Lemma drain_accounts fuel w :
  idle w -> good (user w) -> sound (accounted w) (drain fuel w).
Proof.
  revert w. induction fuel as [|fuel IH]; intros w Hi Hg; [by apply accounted_refl|].
  rewrite drain_S by done.
  destruct (q_empty _ || negb _); [by apply sound_Ret, accounted_refl|].
  destruct (q_top _) as [peek|]; [|by apply sound_Ret, accounted_refl].
  destruct (live (what peek) w); simpl.
  - destruct (clock_now (reads w) <? when peek)%Z.
    { apply sound_Ret, (accounted_same w (tick_clock w)); [done|done|].
      by apply accounted_refl. }
    destruct (exec_all_accounts (body (sched_action (what peek)))
                (take clock_now peek w) Hi Hg (body_tame _))
      as (w1 & He & Hi1 & Hr1 & Hu1 & Hg1).
    unfold invoke. rewrite He. cbn [and_then].
    eapply sound_impl; [by apply IH|]. intros w'. by apply (accounted_take peek).
  - eapply sound_impl; [by apply IH|]. intros w'. by apply accounted_same.
Qed.

Lemma on_tick_accounts fuel w :
  idle w -> good (user w) -> sound (accounted w) (on_tick fuel w).
Proof.
  intros Hi Hg. unfold worker.on_tick, subscriber.on_next. simpl.
  destruct (negb _); [by apply sound_Ret, accounted_refl|].
  pose proof (drain_accounts fuel w Hi Hg) as Hd.
  by destruct (drain fuel w) as [w'|w'|[| |] w'].
Qed.

(** A call of a client that leaves the state of the actions alone. *)
Lemma call_accounts c w :
  hands_off (Call c) = true -> idle w -> good (user w) ->
  sound (accounted w) (exec clock_now c w).
Proof.
  intros Hc Hi Hg.
  assert (tame c \/ c = Raise) as [Hcalm| ->] by (destruct c; simpl in *; try done; by auto);
    [|by apply accounted_refl].
  destruct (exec_accounts c w Hi Hg Hcalm) as (w1 & -> & Hi1 & Hr1 & Hu1 & Hg1).
  apply sound_Ret. split_and!; [done..|]. exists []. rewrite app_nil_r. split; [done|].
  rewrite Hu1. by destruct c.
Qed.

Lemma play_accounts fuel evs w :
  forallb hands_off evs = true -> idle w -> good (user w) ->
  sound (accounted w) (play fuel evs w).
Proof.
  revert w. induction evs as [|ev evs IH]; intros w Hevs Hi Hg;
    [by apply sound_Ret, accounted_refl|].
  simpl in Hevs. apply andb_true_iff in Hevs as [Hev Hevs].
  destruct ev as [|c]; simpl;
    (eapply sound_and_then; [by first [apply on_tick_accounts|apply call_accounts]| |done]);
    intros w1 H1; (eapply sound_impl; [apply IH; [done|apply H1..]|]);
    intros w2; by apply accounted_trans.
Qed.

End accounts.

(** ** Actions that push into a behavior *)

Section pushes.
Context {L Q U T E E' : Type}.
Context `{!LifetimeOps L, !Lifetimes L, !SchedQueueOps Q, !SchedQueue Q}.
#[local] Abbreviation cell := (subjects.world L U T E).
#[local] Abbreviation world := (worker.world L Q cell).
Context (clock_now : nat -> time).
Context (OnErrorEmpty : E' -> world -> outcome world)
        (OnCompletedEmpty : world -> outcome world).
(** The behavior, and the value that each action pushes into it. *)
Context (b : behavior.t) (value : nat -> T).
Implicit Types (w : world) (u : cell) (x : run).

(** [b.get_subscriber().on_next(v)], as a command of an action: the world
    of the behavior is left as the call leaves it, and an exception that
    leaves the call leaves the action. *)
Definition push_into (v : T) : worker.cmd cell :=
  Callout (fun u => final (behavior.step b (behavior.Push v) u))
          (fun u => thrown (behavior.step b (behavior.Push v) u)).

(** The program: action [a] pushes [value a]. *)
Definition body (a : nat) : list (worker.cmd cell) := [push_into (value a)].

(** The value that a run pushed. *)
Definition pushed_by x : T := value (sched_action (what (run_item x))).

#[local] Abbreviation on_tick :=
  (worker.on_tick clock_now body OnErrorEmpty OnCompletedEmpty).
#[local] Abbreviation play :=
  (worker.play clock_now body OnErrorEmpty OnCompletedEmpty).

(** No push throws while the observers of the behavior only record. *)
Lemma body_tame a : Forall (tame (steady b)) (body a).
Proof.
  apply Forall_singleton. intros u Hu. pose proof Hu as (_ & Hf & Hl & Hc).
  cbn beta. rewrite (push_calm b _ u) by done. split; [done|by apply pushed_steady].
Qed.

Lemma flat_map_pushed_by {A} (f : T -> list A) (ext : list run) :
  flat_map f (map pushed_by ext) = flat_map (fun x => f (pushed_by x)) ext.
Proof. induction ext as [|x ext IH]; simpl; [done|]. by rewrite IH. Qed.

(** Pushes one after the other, on a behavior in use, are the fold of
    single pushes. *)
Lemma pushes_fold (vs : list T) u :
  steady b u ->
  behavior.play b (map behavior.Push vs) u
  = Ret (foldl (fun u v => final (behavior.step b (behavior.Push v) u)) u vs).
Proof.
  revert u. induction vs as [|v vs IH]; intros u Hu; [done|].
  pose proof Hu as (_ & Hf & Hl & Hc).
  cbn [map behavior.play foldl]. rewrite (push_calm b v u) by done.
  cbn [and_then final]. by apply IH, pushed_steady.
Qed.

(** What the runs [ext] made of the behavior is what pushing their values
    in that order makes of it. *)
Lemma after_runs_pushes (ext : list run) u :
  after_runs body (map run_item ext) u
  = foldl (fun u v => final (behavior.step b (behavior.Push v) u)) u
      (map pushed_by ext).
Proof.
  unfold after_runs. revert u. induction ext as [|x ext IH]; intros u; [done|].
  simpl. by rewrite IH.
Qed.

(** The core: whatever the frames and the calls between them, the behavior
    is as if the values of the actions that ran had been pushed by hand, in
    the order the actions ran. *)
Lemma play_pushes fuel evs w :
  forallb hands_off evs = true -> idle w -> steady b (user w) ->
  holds (fun w' =>
    behavior.play b (map behavior.Push (map pushed_by (new_runs w w'))) (user w)
    = Ret (user w'))
    (play fuel evs w).
Proof.
  intros Hevs Hi Hu.
  eapply holds_impl;
    [exact (sound_holds _ _ (play_accounts clock_now body OnErrorEmpty
                               OnCompletedEmpty (steady b) body_tame fuel evs w
                               Hevs Hi Hu))|].
  intros w' (_ & _ & ext & Hr & Hu'). unfold new_runs.
  rewrite Hr, drop_app_length, Hu', after_runs_pushes. by apply pushes_fold.
Qed.

(** What the observers hear after a history of the worker. *)
Definition heard_in_due_order (w w' : world) : Prop :=
  StronglySorted due_before (new_runs w w') /\
  new_deliveries (user w) (user w')
  = flat_map (fun x => map (fun o => subjects.delivery_to o (Next (pushed_by x)))
                         (subjects.current (user w)))
      (new_runs w w') /\
  forall k, behavior.get_value b k (user w')
            = k (default (behavior_observer_state.value (subjects.cell (user w)))
                   (last (map pushed_by (new_runs w w'))))
                (user w').

(** From the frame callback to the observers: when scheduled actions push
    into a behavior whose observers record, over any number of frames and
    with any scheduling by clients between them, the observers hear the
    values of the actions that ran, every observer every value once, in the
    order of the due times of the actions; and [get_value] gives the value
    of the action that ran last. *)
Lemma scheduled_pushes_arrive_in_due_order fuel evs w :
  (forall n, (clock_now n <= clock_now (S n))%Z) ->
  forallb timely_event evs = true ->
  forallb hands_off evs = true ->
  idle w ->
  ordered (q_items (queue (state w))) ->
  steady b (user w) ->
  holds (heard_in_due_order w) (play fuel evs w).
Proof.
  intros Hmono Ht Hevs Hi Ho Hu.
  pose proof (play_served clock_now body OnErrorEmpty OnCompletedEmpty fuel evs w
                Hmono (fun _ => eq_refl) Ht Hi Ho) as Hs.
  pose proof (play_pushes fuel evs w Hevs Hi Hu) as Hp.
  unfold holds in *. destruct Hs as (ext & Hr & Hsorted & _).
  destruct (pushes_calm b (map pushed_by (new_runs w (final (play fuel evs w))))
              (user w) Hu) as (u' & Hu' & (_ & Hf & _) & _ & _ & Hd & Hv).
  rewrite Hp in Hu'. injection Hu' as <-.
  unfold heard_in_due_order. split_and!.
  - unfold new_runs. by rewrite Hr, drop_app_length.
  - rewrite (new_deliveries_app _ _ _ Hd). by rewrite flat_map_pushed_by.
  - intros k. by rewrite get_value_unlocked, Hv.
Qed.
(* ===== verification/PatchSet.v ===== *)
(** Patches and patch sets (src/pkg/simulator/common/patch.go, patchset.go):
    the fork/commit/revert store behind the DRA and CSI snapshots.  The cached
    patch stack is proved to refine a stack of plain maps. *)
From stdpp Require Import prelude gmap strings list fin_maps.
From S2P Require Import Prelude.

(** * One layer of modifications *)

Record Patch (K V : Type) `{Countable K} : Type := mkPatch {
  modified : gmap K V;
  deleted : gmap K bool
}.
Arguments mkPatch {K V _ _} _ _.
Arguments modified {K V _ _} _.
Arguments deleted {K V _ _} _.

Section patch.
Context `{GR : GoRange} {K V : Type} `{Countable K}.
Implicit Types (p a b : Patch K V) (k : K) (v : V).

Definition NewPatch : Patch K V := mkPatch ∅ ∅.

(** A nil source map is replaced by an empty one. *)
Definition NewPatchFromMap (source : option (gmap K V)) : Patch K V :=
  mkPatch (match source with None => ∅ | Some m => m end) ∅.

Definition Patch_Set p k v : Patch K V :=
  mkPatch (<[k := v]> (modified p)) (delete k (deleted p)).

Definition Patch_Delete p k : Patch K V :=
  mkPatch (delete k (modified p)) (<[k := true]> (deleted p)).

Definition Patch_Get p k : option V := modified p !! k.

(** Reading a missing key of a [map[K]bool] gives [false]. *)
Definition Patch_IsDeleted p k : bool := default false (deleted p !! k).

Definition mergePatchesInPlace a b : Patch K V :=
  let a1 := foldl (λ a kv, Patch_Set a kv.1 kv.2) a (go_range (modified b)) in
  foldl (λ a kv, Patch_Delete a kv.1) a1 (go_range (deleted b)).
(* ===== verification/Api.v ===== *)
(** The Kubernetes and cloud-provider objects the core components exchange:
    the fields of [apiv1.Node] and [apiv1.Taint] the autoscaler reads, and the
    answers of a [cloudprovider.NodeGroup]
    (src/pkg/cloudprovider/cloud_provider.go). *)
From stdpp Require Import prelude gmap strings list numbers fin_maps.
From S2P Require Import Prelude Float64.
Local Open Scope Z_scope.

(** ** Kubernetes *)

Inductive TaintEffect : Type := NoSchedule | PreferNoSchedule | NoExecute.
#[export] Instance TaintEffect_eq_dec : EqDecision TaintEffect.
Proof. solve_decision. Defined.

Record Taint : Type := mkTaint {
  Taint_Key : string;
  Taint_Value : string;
  Taint_Effect : TaintEffect;
  Taint_TimeAdded : option Z
}.
#[export] Instance Taint_eq_dec : EqDecision Taint.
Proof. solve_decision. Defined.

Inductive ConditionStatus : Type := ConditionTrue | ConditionFalse | ConditionUnknown.
#[export] Instance ConditionStatus_eq_dec : EqDecision ConditionStatus.
Proof. solve_decision. Defined.

Record NodeCondition : Type := mkCondition {
  Condition_Type : string;
  Condition_Status : ConditionStatus;
  Condition_Reason : string;
  Condition_LastTransitionTime : Z
}.
#[export] Instance NodeCondition_eq_dec : EqDecision NodeCondition.
Proof. solve_decision. Defined.

(** [apiv1.Node]: metadata, spec and status fields in use. *)
Record Node : Type := mkNode {
  Name : string;
  ProviderID : string;
  Labels : gmap string string;
  Annotations : gmap string string;
  Taints : list Taint;
  Unschedulable : bool;
  CreationTimestamp : Z;
  Conditions : list NodeCondition
}.
#[export] Instance Node_eq_dec : EqDecision Node.
Proof. solve_decision. Defined.

(** A node of which only the name is set. *)
Definition named_node (name : string) : Node := mkNode name "" ∅ ∅ [] false 0 [].

(** ** Cloud provider *)

(** An error value: [ErrNotImplemented] is compared by identity, every other
    error is only reported. *)
Inductive cp_error : Type := ErrNotImplemented | OtherError (msg : string).
#[export] Instance cp_error_eq_dec : EqDecision cp_error.
Proof. solve_decision. Defined.

(** [config.NodeGroupAutoscalingOptions], durations in nanoseconds. *)
Record NodeGroupAutoscalingOptions : Type := mkOptions {
  ScaleDownUtilizationThreshold : float64;
  ScaleDownGpuUtilizationThreshold : float64;
  ScaleDownUnneededTime : Z;
  ScaleDownUnreadyTime : Z;
  MaxNodeProvisionTime : Z;
  MaxNodeStartupTime : Z;
  ZeroOrMaxNodeScaling : bool;
  AllowNonAtomicScaleUpToMax : bool;
  IgnoreDaemonSetsUtilization : bool
}.

(** What one [cloudprovider.NodeGroup] answers while one routine runs. A
    method of type [(T, error)] answers a pair when its caller reads the value
    even though an error came with it. *)
Record NodeGroup : Type := mkNodeGroup {
  Id : string;
  MinSize : Z;
  MaxSize : Z;
  TargetSize : result cp_error Z;
  Nodes : result cp_error (list string);
  GetOptions : NodeGroupAutoscalingOptions →
    option NodeGroupAutoscalingOptions * option cp_error
}.

(** ** [strconv.ParseBool] *)

Definition ParseBool (s : string) : option bool :=
  if decide (s ∈ ["1"; "t"; "T"; "true"; "TRUE"; "True"])%string then Some true
  else if decide (s ∈ ["0"; "f"; "F"; "false"; "FALSE"; "False"])%string then Some false
  else None.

• • • •

*Aim of the exercise*: In the listing above, locate the line with "#[export] Instance TaintEffect_eq_dec" and the line with "Condition_Reason : string;", then extract exactly those lines and every line between them, and nothing more.

*Worked solution*:
#[export] Instance TaintEffect_eq_dec : EqDecision TaintEffect.
Proof. solve_decision. Defined.

Record Taint : Type := mkTaint {
  Taint_Key : string;
  Taint_Value : string;
  Taint_Effect : TaintEffect;
  Taint_TimeAdded : option Z
}.
#[export] Instance Taint_eq_dec : EqDecision Taint.
Proof. solve_decision. Defined.

Inductive ConditionStatus : Type := ConditionTrue | ConditionFalse | ConditionUnknown.
#[export] Instance ConditionStatus_eq_dec : EqDecision ConditionStatus.
Proof. solve_decision. Defined.

Record NodeCondition : Type := mkCondition {
  Condition_Type : string;
  Condition_Status : ConditionStatus;
  Condition_Reason : string;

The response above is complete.